─── Records shown ───

(** C27. A page-in of an aligned range that starts inside a regular file, over a device
    that serves the image, with the page list mapped, fills the range with the file's
    bytes, zeroes the rest of the last page, touches nothing else, commits exactly the
    pages that hold file bytes and aborts the rest of the request. *)
Theorem pagein_exact (page_shift : Z) (Hshift : 0 <= page_shift < 32)
    (read_fn : xzsfs_block_read_fn) (image : bytes) (Hdev : BlockDevice read_fn image)
    (Hal : zlen image mod 512 = 0) (Hsmall : zlen image < 2 ^ 63)
    (core : xzsfs_core_node) (Hreg : cn_type core = XZSFS_TYPE_REG)
    (Hext : 0 <= cn_data_offset core /\
            cn_data_offset core + cn_data_length core <= zlen image)
    (upl : upl_t) (Hmap : upl_map_kr upl = KERN_SUCCESS /\ upl_unmap_kr upl = KERN_SUCCESS)
    (pl_offset f_offset size : Z)
    (Hoff : 0 <= f_offset < cn_data_length core) (Hsize : 0 < size < 2 ^ 32)
    (Halign : f_offset mod 2 ^ page_shift = 0 /\ size mod 2 ^ page_shift = 0 /\
              pl_offset mod 2 ^ page_shift = 0)
    (Hmem : 0 <= pl_offset /\ pl_offset + size <= zlen (upl_mem upl) /\ pl_offset + size < 2 ^ 32) :
  let a := PageinArgs pl_offset f_offset size 0 in
  let io := pagein_io size (cn_data_length core) f_offset in
  let rounded := pagein_rounded page_shift size (cn_data_length core) f_offset in
  exists r, xzsfs_vnop_pagein page_shift read_fn VREG (Some core) upl a = Some r /\
    pr_error r = 0 /\
    pr_mem r = take (Z.to_nat pl_offset) (upl_mem upl) ++
               region image (cn_data_offset core + f_offset) io ++
               replicate (Z.to_nat (rounded - io)) 0 ++
               drop (Z.to_nat (pl_offset + rounded)) (upl_mem upl) /\
    dispositions (pr_events r) =
      UplCommit pl_offset rounded (Z.lor UPL_COMMIT_FREE_ON_EMPTY UPL_COMMIT_CLEAR_DIRTY) ::
      (if rounded <? size
       then [UplAbort (pl_offset + rounded) (size - rounded) (Z.lor UPL_ABORT_FREE_ON_EMPTY UPL_ABORT_ERROR)]
       else []).
Proof.
  intros a io rounded. destruct Hmap as [Hm Hu], Halign as (Ha1 & Ha2 & Ha3).
  pose proof (page_pos page_shift Hshift) as Hp.
  destruct (pagein_rounded_bounds page_shift Hshift size (cn_data_length core) f_offset
    Hsize Ha2 Hoff) as [Hio Hr]. fold io rounded in Hio, Hr.
  unfold xzsfs_vnop_pagein. cbn [a_size a_f_offset a_pl_offset a].
  rewrite (proj2 (Z.eqb_neq size 0)) by lia. change (negb (VREG =? VREG)) with false. cbn iota.
  rewrite !land_ones_mod, Ha1, Ha2, Ha3 by lia. cbn [Z.eqb negb]. rewrite !orb_false_r.
  rewrite (proj2 (Z.ltb_ge f_offset 0)), (proj2 (Z.leb_gt _ f_offset)) by lia. cbn [orb].
  rewrite u64_small by cint. rewrite (proj2 (Z.ltb_ge (f_offset + size) f_offset)) by lia.
  unfold pagein_fill. cbn [a_size a_f_offset a_pl_offset a].
  rewrite (u64_small (cn_data_length core - f_offset)) by cint.
  replace (if size <? cn_data_length core - f_offset then size else cn_data_length core - f_offset)
    with io.
  2:{ subst io. unfold pagein_io. destruct (Z.ltb_spec size (cn_data_length core - f_offset)); lia. }
  pose proof (pagein_rounded_code page_shift Hshift size (cn_data_length core) f_offset
    Hsize Ha2 Hoff) as Er. cbn zeta in Er. fold io rounded in Er. rewrite Er.
  rewrite Hm, Hu. cbn [KERN_SUCCESS Z.eqb negb].
  rewrite (proj2 (Z.leb_le pl_offset _)) by lia. cbn [negb].
  set (tail := drop (Z.to_nat pl_offset) (upl_mem upl)).
  assert (zlen tail = zlen (upl_mem upl) - pl_offset) as Ht by (apply zlen_drop; lia).
  assert (read_count (cn_data_length core) f_offset io = io) as Erc
    by (subst io; unfold read_count, pagein_io; lia).
  rewrite (core_read_exact read_fn image Hdev) by (cint || lia || (rewrite ?Erc; lia)).
  rewrite Hreg, Erc. change (XZSFS_TYPE_REG =? XZSFS_TYPE_REG) with true. cbn iota.
  cbn [mbind option_bind]. change (negb (XZSFS_ERR_OK =? 0)) with false.
  rewrite Z.eqb_refl. cbn [negb orb].
  set (data := region image (cn_data_offset core + f_offset) io).
  assert (zlen data = io) as Ed by (apply zlen_region; subst io; unfold pagein_io in *; lia).
  rewrite (zero_tail data tail io rounded) by lia.
  cbn [mbind option_bind]. eexists. split; [done |]. cbn [pr_error pr_mem pr_events].
  split_and!; [done | |].
  - subst tail. rewrite drop_drop. do 3 f_equal. f_equal. lia.
  - rewrite !dispositions_app, dispositions_commit, commit_ranges by (first [done | cbn; lia]). cbn. by rewrite app_nil_r.
Qed.
(* ===== verification/BootArgsProofs.v ===== *)
(** * Boot arguments: correctness of the parser

    Memory safety and termination on any buffer that holds a terminator, the behaviour on
    command lines of [key=value] words, and the round trip of numbers. *)

From stdpp Require Import base list strings.
From Stdlib Require Import ZArith Lia.
From S2P Require Import Prelude BootArgs.

(** ** Scans and copies *)

Section scans.
Context (line : bytes) (z : Z) (Hz : byte_at line z = Some 0).

Lemma line_at p : 0 <= p <= z -> exists c, byte_at line p = Some c.
Proof.
  intros Hp. pose proof (elem_at_lt _ _ _ Hz). apply elem_at_in_range. lia.
Qed.

Lemma scan_while_spec pred p : pred 0 = false -> 0 <= p <= z ->
  exists q, scan_while pred line p = Some q /\ p <= q <= z /\
    (exists c, byte_at line q = Some c /\ pred c = false) /\
    forall k, p <= k < q -> exists c, byte_at line k = Some c /\ pred c = true.
Proof.
  intros H0 Hp. pose proof (elem_at_lt _ _ _ Hz) as Hzl. unfold scan_while.
  apply (loop_inv (fun q => p <= q <= z /\
    forall k, p <= k < q -> exists c, byte_at line k = Some c /\ pred c = true)
    _ (fun q => Z.to_nat (z - q))).
  - split; [lia |]. intros k ?. lia.
  - unfold scan_fuel, zlen in *. lia.
  - intros q [Hq Hall]. destruct (line_at q ltac:(lia)) as [c Ec]. rewrite Ec. cbn.
    destruct (pred c) eqn:Epc; eexists; (split; [done |]); cbn.
    + assert (q < z) by (destruct (decide (q = z)) as [-> |]; [congruence | lia]).
      split; [| lia]. split; [lia |]. intros k Hk.
      destruct (decide (k = q)) as [-> |]; [by eauto | apply Hall; lia].
    + split_and!; [lia | lia | by eauto | done].
Qed.

(** [argstrcpy2] stays between the two buffers; [k] characters are copied. *)
Lemma argstrcpy2_spec p to maxlen : 0 <= p <= z -> 0 <= maxlen < zlen to ->
  exists k, argstrcpy2 line p to maxlen =
      Some (k, region line p k ++ 0 :: drop (Z.to_nat (k + 1)) to) /\
    0 <= k <= maxlen /\ p + k <= z /\
    (forall i, p <= i < p + k -> exists c, byte_at line i = Some c /\ isargsep c = false) /\
    (k = maxlen \/ exists c, byte_at line (p + k) = Some c /\ isargsep c = true).
Proof.
  intros Hp Hm. pose proof (elem_at_lt _ _ _ Hz) as Hzl. unfold argstrcpy2.
  destruct (loop_inv
    (fun st : Z * bytes => 0 <= st.1 <= maxlen /\ p + st.1 <= z /\
       st.2 = region line p st.1 ++ drop (Z.to_nat st.1) to /\
       forall i, p <= i < p + st.1 -> exists c, byte_at line i = Some c /\ isargsep c = false)
    (fun r : Z * bytes => exists k, r = (k, region line p k ++ 0 :: drop (Z.to_nat (k + 1)) to) /\
       0 <= k <= maxlen /\ p + k <= z /\
       (forall i, p <= i < p + k -> exists c, byte_at line i = Some c /\ isargsep c = false) /\
       (k = maxlen \/ exists c, byte_at line (p + k) = Some c /\ isargsep c = true))
    (fun st => Z.to_nat (z - p - st.1)) (scan_fuel line) (argstrcpy2_step line p maxlen) (0, to))
    as (r & -> & k & -> & ?).
  - cbn [fst snd]. split_and!; [lia | lia | lia | done |]. intros i ?. lia.
  - cbn [fst]. unfold scan_fuel, zlen in *. lia.
  - intros [i out] (Hi & Hpi & Eout & Hall). cbn [fst snd] in Hi, Hpi, Eout, Hall. subst out.
    destruct (line_at (p + i) ltac:(lia)) as [c Ec]. unfold argstrcpy2_step. rewrite Ec.
    cbn [mbind option_bind].
    assert (zlen (region line p i) = i) as Hri by (apply zlen_region; lia).
    assert (forall b, put_byte (region line p i ++ drop (Z.to_nat i) to) i b =
      Some (region line p i ++ b :: drop (Z.to_nat (i + 1)) to)) as Hput.
    { intros b. apply put_byte_Some. rewrite zlen_app, Hri, zlen_drop by lia. split; [lia |].
      rewrite insert_app_r_alt by (unfold zlen in Hri; lia).
      replace (Z.to_nat i - length (region line p i))%nat with 0%nat by (unfold zlen in Hri; lia).
      f_equal. destruct (lookup_lt_is_Some_2 to (Z.to_nat i)) as [y Ey]; [unfold zlen in *; lia |].
      rewrite (drop_S to y (Z.to_nat i) Ey). cbn. by replace (Z.to_nat (i + 1)) with (S (Z.to_nat i)) by lia. }
    rewrite !Hput. cbn [mbind option_bind].
    destruct (isargsep c) eqn:Esep; cbn [negb andb].
    { eexists. split; [done |]. exists i. split_and!; try done; [lia.. | by eauto]. }
    destruct (Z.ltb_spec i maxlen).
    2:{ eexists. split; [done |]. exists i. split_and!; try done; [lia.. | left; lia]. }
    assert (p + i < z) by (destruct (decide (p + i = z)) as [Epz |]; [|lia];
      rewrite Epz, Hz in Ec; injection Ec as <-; done).
    eexists. split; [done |]. cbn [fst snd]. split; [| lia]. split_and!; [lia | lia | lia | |].
    + rewrite region_split by lia. rewrite <- app_assoc. f_equal. unfold region.
      change (Z.to_nat 1) with 1%nat. apply elem_at_Some in Ec as [_ Ec].
      by rewrite (drop_S line c) by done.
    + intros j Hj. destruct (decide (j = p + i)) as [-> |]; [by eauto | apply Hall; lia].
  - by exists k.
Qed.
Lemma walk_resolve comps : forall t a, fst <$> walk t a comps = resolve t comps.
Proof.
  induction comps as [|nm comps IH]; intros t a; cbn [walk resolve]; [done |].
  rewrite <- (child_addr_resolve nm (dn_children t) (a + 8 + zlen (concat (flat_prop <$> dn_props t)))).
  destruct (child_addr _ _ _) as [[c e] |]; [apply IH | done].
Qed.

Lemma walk_ok comps : forall t a c e, tree_ok t -> sits a (flat t) -> a mod 4 = 0 ->
  walk t a comps = Some (c, e) -> tree_ok c /\ sits e (flat c) /\ e mod 4 = 0.
Proof.
  induction comps as [|nm comps IH]; intros t a c e Ht Hs Ha Hw; cbn [walk] in Hw.
  - by injection Hw as <- <-.
  - destruct (child_addr _ _ _) as [[d ad] |] eqn:Ech; [| done].
    destruct t as [ps cs]. cbn [dn_props dn_children] in *.
    pose proof (tree_ok_props _ Ht) as [Hp Hne]. inversion Ht as [? ? cn _ _ _ Hchs]; subst ps0 cs0.
    destruct (children_sits a ps cs Hs Hp Ha) as [Hc Hca].
    destruct (child_addr_ok nm cs _ d ad Hchs Hc Hca Ech) as (Hd & Hds & Hda & _).
    by eapply IH.
Qed.

(** What the reader says about the properties of the entry at [a]. *)
Definition reads_as (a : Z) (t : dtnode) : Prop := forall name, cstr name ->
  match prop_find (dn_props t) name with
  | Some v => exists p, SecureDTGetProperty base blob globals a (name ++ [0]) = Ret (Some (p, zlen v)) /\
      sub_bytes blob (p - base) (zlen v) = Some v
  | None => SecureDTGetProperty base blob globals a (name ++ [0]) = Ret None
  end.
(* ===== verification/DeviceTreeSafety.v ===== *)
(** * The flattened device tree: arbitrary blobs

    What the region checks of pexpert/gen/device_tree.c guarantee when the blob is not the
    flattening of anything, and where they stop short. *)

From stdpp Require Import base list strings.
From Stdlib Require Import ZArith Lia.
From S2P Require Import Prelude DeviceTree DeviceTreeProofs.

(** The computation returns a value that satisfies [Q], or panics; it neither faults nor runs
    out of fuel. *)
Definition safe {A} (o : outcome A) (Q : A -> Prop) : Prop :=
  match o with Ret a => Q a | Panic => True | Fault | NoFuel => False end.

Lemma safe_bind {A B} (m : outcome A) (f : A -> outcome B) (P : A -> Prop) (Q : B -> Prop) :
  safe m P -> (forall a, P a -> safe (f a) Q) -> safe (m ≫= f) Q.
Proof. destruct m; cbn; auto. Qed.

Lemma safe_mono {A} (m : outcome A) (P Q : A -> Prop) :
  safe m P -> (forall a, P a -> Q a) -> safe m Q.
Proof. destruct m; cbn; auto. Qed.

Lemma safe_for {S R} (I : S -> Prop) (Q : R -> Prop) n : forall k body (s : S), I s ->
  (forall k s, I s -> safe (body k s) (fun c => match c with Next s => I s | Exit r => Q r end)) ->
  safe (for_ret n k body s) (fun c => match c with Next s => I s | Exit r => Q r end).
Proof.
  induction n as [|n IH]; intros k body s Hs Hb; cbn [for_ret]; [done |].
  eapply safe_bind; [by apply Hb |]. intros [s' | r] H; [by apply IH | done].
Qed.

Section any_blob.
Context (base : Z) (blob : bytes).
Context (Hbase : 36 < base) (Hend : base + zlen blob < 2 ^ 64) (Hbytes : Forall is_u8 blob).
Abbreviation globals := (globals base blob).
Abbreviation end_ := (base + zlen blob).

Lemma rd32_safe a : base <= a -> a + 4 <= end_ -> safe (rd32 base blob a) (fun v => 0 <= v < 2 ^ 32).
Proof.
  intros. unfold rd32. rewrite sub_bytes_region by lia. cbn.
  pose proof (le_combine_bound (region blob (a - base) 4) (region_Forall _ _ _ _ Hbytes)) as Hb.
  rewrite zlen_region in Hb by lia. exact Hb.
Qed.

Lemma assert_safe p : safe (assert_in_dt_region base end_ p) (fun _ => base <= p <= end_).
Proof.
  unfold assert_in_dt_region. destruct (Z.ltb_spec p base), (Z.ltb_spec end_ p); cbn; try done; lia.
Qed.

(** A checked header lies in the region when its start is not below it. *)
Lemma header_safe p n : base <= p < 2 ^ 64 -> 0 <= n <= 36 ->
  safe (assert_in_dt_region base end_ (u64 (p + n))) (fun _ => p + n <= end_).
Proof.
  intros Hp Hn. eapply safe_mono; [apply assert_safe |]. cbn. intros _ Hr.
  unfold u64 in Hr. destruct (Z.lt_ge_cases (p + n) (2 ^ 64)) as [Hlt | Hge].
  - rewrite Z.mod_small in Hr by lia. lia.
  - exfalso. replace (p + n) with ((p + n - 2 ^ 64) + 1 * 2 ^ 64) in Hr by lia.
    rewrite Z.mod_add, Z.mod_small in Hr by lia. lia.
Qed.

Lemma next_prop_safe p : base <= p < 2 ^ 64 ->
  safe (next_prop_region base blob base end_ p) (fun q => p + 36 <= q < 2 ^ 64).
Proof.
  intros Hp. unfold next_prop_region, assert_header_in_dt_region.
  change sizeof_DeviceTreeNodeProperty with 36.
  eapply safe_bind; [apply header_safe; lia |]. cbn. intros _ Hh.
  eapply safe_bind; [apply rd32_safe; unfold kPropNameLength; lia |]. cbn. intros len Hl.
  unfold add3. destruct (Z.leb_spec (2 ^ 64) (p + len + (36 + 3))); cbn; [done |].
  change (Z.lnot 3) with (Z.lnot (2 ^ 2 - 1)). rewrite land_lnot_ones by lia. change (2 ^ 2) with 4.
  change (2 ^ 64) with 18446744073709551616 in *. zdm.
Qed.

Lemma assert_prop_safe p : p < 2 ^ 64 ->
  safe (assert_prop_in_dt_region base blob base end_ p)
    (fun _ => base <= p /\ p + 36 <= end_ /\ exists len, prop_length base blob p = Ret len /\
       0 <= len /\ p + 36 + len <= end_).
Proof.
  intros Hp64. unfold assert_prop_in_dt_region. change sizeof_DeviceTreeNodeProperty with 36.
  eapply safe_bind; [apply assert_safe |]. cbn. intros _ Hp.
  eapply safe_bind; [apply header_safe; lia |]. cbn. intros _ Hh.
  assert (safe (prop_length base blob p) (fun v => 0 <= v < 2 ^ 32)) as Hl
    by (apply rd32_safe; unfold kPropNameLength; lia).
  destruct (prop_length base blob p) as [len | | |]; try done. cbn in *.
  unfold add3. destruct (Z.leb_spec (2 ^ 64) (p + 36 + len)); cbn; [done |].
  eapply safe_mono; [apply assert_safe |]. cbn. intros _ Hr.
  split_and!; [lia | lia |]. exists len. split; [done | lia].
Qed.

Lemma strcmp_safe s : forall a, base <= a -> a + zlen s + 1 <= end_ ->
  safe (strcmp_eq base blob a (s ++ [0])) (fun _ => True).
Proof.
  induction s as [|y s IH]; intros a Ha Hl; cbn [app strcmp_eq]; unfold rd8; rewrite byte_at_elem.
  - change (zlen (@nil Z)) with 0 in Hl. destruct (elem_at_in_range blob (a - base) ltac:(lia)) as [c ->].
    cbn. by destruct (Z.eqb_spec c 0).
  - rewrite zlen_cons in Hl. pose proof (zlen_nonneg s).
    destruct (elem_at_in_range blob (a - base) ltac:(lia)) as [c ->]. cbn [of_option mbind outcome_bind].
    destruct (negb (c =? y)); [done |]. destruct (c =? 0); [done |]. apply IH; lia.
Qed.

(** An entry a caller may hold: NULL or an address of the region. *)
Definition entry_ok (e : Z) : Prop := e = 0 \/ base <= e <= end_.

Lemma get_property_safe e name : entry_ok e -> zlen name <= 35 ->
  safe (SecureDTGetProperty base blob globals e (name ++ [0]))
    (fun r => match r with Some (p, len) => base <= p /\ 0 <= len /\ p + len <= end_ | None => True end).
Proof.
  intros He Hname. unfold SecureDTGetProperty, SecureDTGetPropertyInternal.
  destruct (Z.eqb_spec e 0) as [| He0]; [done |]. destruct He as [| He]; [done |].
  cbn [DTRootNode DTEnd globals]. pose proof (zlen_nonneg blob).
  assert (u64 (base + u64 (end_ - base)) = end_) as ->
    by (rewrite (u64_small (_ - _)) by cint; rewrite u64_small by cint; lia).
  unfold assert_header_in_dt_region. change sizeof_DeviceTreeNode with 8.
  eapply safe_bind; [apply header_safe; lia |]. cbn. intros _ Hh.
  eapply safe_bind; [apply rd32_safe; lia |]. cbn. intros n Hn. destruct (n =? 0); [done |].
  eapply safe_bind.
  - apply (safe_for (fun p => base <= p < 2 ^ 64)
      (fun r : Z * Z => base <= r.1 /\ 0 <= r.2 /\ r.1 + r.2 <= end_)); [lia |].
    intros k p Hp. eapply safe_bind; [apply assert_prop_safe; lia |].
    cbn. intros _ (_ & Hp2 & len & El & Hl1 & Hl2).
    eapply safe_bind; [apply strcmp_safe; lia |]. cbn. intros [|] _.
    + rewrite El. cbn. unfold sizeof_DeviceTreeNodeProperty, kPropNameLength. lia.
    + eapply safe_bind; [by apply next_prop_safe |]. cbn. lia.
  - intros [p | [p len]]; cbn; [done | lia].
Qed.

Lemma skipProperties_safe e : entry_ok e ->
  safe (skipProperties base blob globals e) (fun r => r = 0 \/ e <> 0 /\ e + 44 <= r <= end_).
Proof.
  intros He. unfold skipProperties. destruct (Z.eqb_spec e 0) as [| He0]; [by left |].
  destruct He as [| He]; [done |].
  unfold ASSERT_HEADER_IN_DT, ASSERT_IN_DT. cbn [DTRootNode DTEnd globals].
  change sizeof_DeviceTreeNode with 8.
  eapply safe_bind; [apply header_safe; lia |]. cbn. intros _ Hh.
  eapply safe_bind; [apply rd32_safe; lia |]. cbn. intros n Hn.
  destruct (Z.eqb_spec n 0); [by left |].
  replace (Z.to_nat n) with (S (Z.to_nat (n - 1))) by lia. cbn [for_ret].
  unfold next_prop. cbn [DTRootNode DTEnd globals].
  eapply (safe_bind _ _ (fun c : ctl Z Empty_set => match c with Next p => e + 44 <= p < 2 ^ 64 | Exit _ => False end)).
  - eapply (safe_bind _ _ (fun c : ctl Z Empty_set =>
      match c with Next p => e + 44 <= p < 2 ^ 64 | Exit _ => False end)).
    { eapply safe_bind; [apply next_prop_safe; lia |]. cbn. lia. }
    intros [p | []] Hp. apply (safe_for (fun p => e + 44 <= p < 2 ^ 64) (fun _ => False)); [lia |].
    intros k q Hq. eapply safe_bind; [apply next_prop_safe; lia |]. cbn. lia.
  - intros [p | []] Hp. eapply safe_bind; [apply assert_safe |]. cbn. lia.
Qed.

(** Each level of the walk is at least 44 bytes further, so the fuel never runs out. *)
Lemma skipTree_safe fuel : forall e, entry_ok e -> end_ - e < Z.of_nat fuel \/ e = 0 /\ (0 < fuel)%nat ->
  safe (skipTree base blob globals fuel e) (fun r => r = 0 \/ e <> 0 /\ e + 44 <= r <= end_).
Proof.
  induction fuel as [|fuel IH]; intros e He Hf.
  { destruct He as [-> | ?], Hf as [? | [? ?]]; pose proof (zlen_nonneg blob); lia. }
  cbn [skipTree]. unfold ASSERT_HEADER_IN_DT, ASSERT_IN_DT. cbn [DTRootNode DTEnd globals].
  change sizeof_DeviceTreeNode with 8.
  destruct (decide (e = 0)) as [-> | He0].
  { change (u64 (0 + 8)) with 8. unfold assert_in_dt_region.
    rewrite (proj2 (Z.ltb_lt 8 base)) by lia. done. }
  assert (base <= e <= end_) as Hr by (destruct He; [done | lia]).
  eapply safe_bind; [apply header_safe; lia |]. cbn. intros _ Hh.
  eapply safe_bind; [by apply skipProperties_safe |]. cbn. intros s Hsk.
  destruct (Z.eqb_spec s 0) as [| Hs0]; [by left |]. destruct Hsk as [| [_ Hsk]]; [done |].
  eapply safe_bind; [apply rd32_safe; lia |]. cbn. intros n Hn.
  eapply safe_bind.
  - apply (safe_for (fun s => s = 0 \/ e + 44 <= s <= end_) (fun _ : Empty_set => False)); [by right |].
    intros k q Hq. eapply safe_bind.
    + apply IH; [unfold entry_ok; lia |]. destruct Hq as [-> | Hq]; [| lia].
      destruct fuel; [| lia]. lia.
    + cbn. intros r [-> | [Hq0 Hr']]; [by left |]. right. destruct Hq; [done | lia].
  - intros [p | []]; cbn. lia.
Qed.
End any_blob.


(** A node whose only property is a name without bytes, at the end of the blob. *)
Definition short_name_blob : bytes :=
  flat (DTNode [(lit "name", lit "root" ++ [0])] [DTNode [(lit "name", [])] []]).


(** The path lookup compares the value of the name property as a C string without regard to
    its length: it reads behind the end of the region. *)
Theorem find_child_reads_past_end :
  SecureDTLookupEntry 4096 short_name_blob (globals 4096 short_name_blob) (replicate 64 0) 0
    (lit "/chosen" ++ [0]) = Fault.
Proof. by vm_compute. Qed.

(** The iterator reads the child count of its scope before any check. *)
Theorem iterate_entries_unchecked :
  SecureDTIterateEntries 4096 short_name_blob (globals 4096 short_name_blob)
    {| outerScope := 4096 + zlen short_name_blob; currentScope := 4096 + zlen short_name_blob;
       currentEntry := 0; savedScope := []; currentIndex := 0 |} = Fault.
Proof. by vm_compute. Qed.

───

Only one stretch of the data above is needed. Restate it word for word, from the line containing "rewrite u64_small by cint." through the line containing "assert (zlen data", both ends included.

Solved exercise =>
  rewrite u64_small by cint. rewrite (proj2 (Z.ltb_ge (f_offset + size) f_offset)) by lia.
  unfold pagein_fill. cbn [a_size a_f_offset a_pl_offset a].
  rewrite (u64_small (cn_data_length core - f_offset)) by cint.
  replace (if size <? cn_data_length core - f_offset then size else cn_data_length core - f_offset)
    with io.
  2:{ subst io. unfold pagein_io. destruct (Z.ltb_spec size (cn_data_length core - f_offset)); lia. }
  pose proof (pagein_rounded_code page_shift Hshift size (cn_data_length core) f_offset
    Hsize Ha2 Hoff) as Er. cbn zeta in Er. fold io rounded in Er. rewrite Er.
  rewrite Hm, Hu. cbn [KERN_SUCCESS Z.eqb negb].
  rewrite (proj2 (Z.leb_le pl_offset _)) by lia. cbn [negb].
  set (tail := drop (Z.to_nat pl_offset) (upl_mem upl)).
  assert (zlen tail = zlen (upl_mem upl) - pl_offset) as Ht by (apply zlen_drop; lia).
  assert (read_count (cn_data_length core) f_offset io = io) as Erc
    by (subst io; unfold read_count, pagein_io; lia).
  rewrite (core_read_exact read_fn image Hdev) by (cint || lia || (rewrite ?Erc; lia)).
  rewrite Hreg, Erc. change (XZSFS_TYPE_REG =? XZSFS_TYPE_REG) with true. cbn iota.
  cbn [mbind option_bind]. change (negb (XZSFS_ERR_OK =? 0)) with false.
  rewrite Z.eqb_refl. cbn [negb orb].
  set (data := region image (cn_data_offset core + f_offset) io).
  assert (zlen data = io) as Ed by (apply zlen_region; subst io; unfold pagein_io in *; lia).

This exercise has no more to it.